* _What needs to be done_
Only a number is expected here: the count of lines in this data where "split" occurs.

* _Material provided_
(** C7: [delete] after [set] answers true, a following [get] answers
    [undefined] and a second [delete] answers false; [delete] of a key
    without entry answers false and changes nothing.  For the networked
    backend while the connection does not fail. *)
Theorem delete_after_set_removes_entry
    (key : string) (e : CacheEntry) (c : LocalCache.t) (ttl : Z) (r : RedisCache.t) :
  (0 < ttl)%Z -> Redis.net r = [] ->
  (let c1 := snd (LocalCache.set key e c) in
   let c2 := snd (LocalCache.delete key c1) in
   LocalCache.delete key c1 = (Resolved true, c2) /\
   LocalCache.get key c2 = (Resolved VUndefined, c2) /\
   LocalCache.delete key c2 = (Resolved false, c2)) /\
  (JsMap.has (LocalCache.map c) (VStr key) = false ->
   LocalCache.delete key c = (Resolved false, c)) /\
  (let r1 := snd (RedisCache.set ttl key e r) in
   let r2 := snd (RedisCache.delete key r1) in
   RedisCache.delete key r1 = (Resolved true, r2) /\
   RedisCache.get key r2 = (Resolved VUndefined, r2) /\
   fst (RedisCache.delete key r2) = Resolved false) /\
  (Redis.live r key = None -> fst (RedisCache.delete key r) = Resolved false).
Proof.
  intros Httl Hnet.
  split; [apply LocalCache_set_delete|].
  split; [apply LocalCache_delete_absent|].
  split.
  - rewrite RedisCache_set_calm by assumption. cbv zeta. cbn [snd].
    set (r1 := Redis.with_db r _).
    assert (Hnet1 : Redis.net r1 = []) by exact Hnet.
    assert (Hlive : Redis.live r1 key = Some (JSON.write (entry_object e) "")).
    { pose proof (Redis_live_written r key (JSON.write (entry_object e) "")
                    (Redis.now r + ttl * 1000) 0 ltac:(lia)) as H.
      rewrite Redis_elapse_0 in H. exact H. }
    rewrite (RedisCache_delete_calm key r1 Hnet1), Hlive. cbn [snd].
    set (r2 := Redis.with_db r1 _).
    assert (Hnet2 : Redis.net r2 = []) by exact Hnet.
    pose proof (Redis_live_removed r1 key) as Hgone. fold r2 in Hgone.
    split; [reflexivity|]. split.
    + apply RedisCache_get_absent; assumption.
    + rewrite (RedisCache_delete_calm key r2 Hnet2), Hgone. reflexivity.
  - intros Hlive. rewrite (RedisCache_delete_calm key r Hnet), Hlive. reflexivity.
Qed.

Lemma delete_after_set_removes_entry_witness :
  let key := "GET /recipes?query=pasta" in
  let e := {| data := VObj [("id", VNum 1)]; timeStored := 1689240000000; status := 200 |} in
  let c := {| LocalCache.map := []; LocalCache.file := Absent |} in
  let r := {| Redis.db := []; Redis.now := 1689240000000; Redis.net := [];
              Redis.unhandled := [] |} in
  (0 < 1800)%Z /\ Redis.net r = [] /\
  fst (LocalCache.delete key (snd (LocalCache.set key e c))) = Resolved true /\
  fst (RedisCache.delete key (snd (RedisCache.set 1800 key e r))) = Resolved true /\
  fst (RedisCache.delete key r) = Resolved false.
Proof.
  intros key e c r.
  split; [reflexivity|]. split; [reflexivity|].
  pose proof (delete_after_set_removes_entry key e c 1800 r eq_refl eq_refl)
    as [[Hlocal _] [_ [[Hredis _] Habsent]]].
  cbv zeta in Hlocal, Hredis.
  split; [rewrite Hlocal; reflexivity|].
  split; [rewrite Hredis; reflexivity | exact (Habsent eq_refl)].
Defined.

* _Exercise solution_
7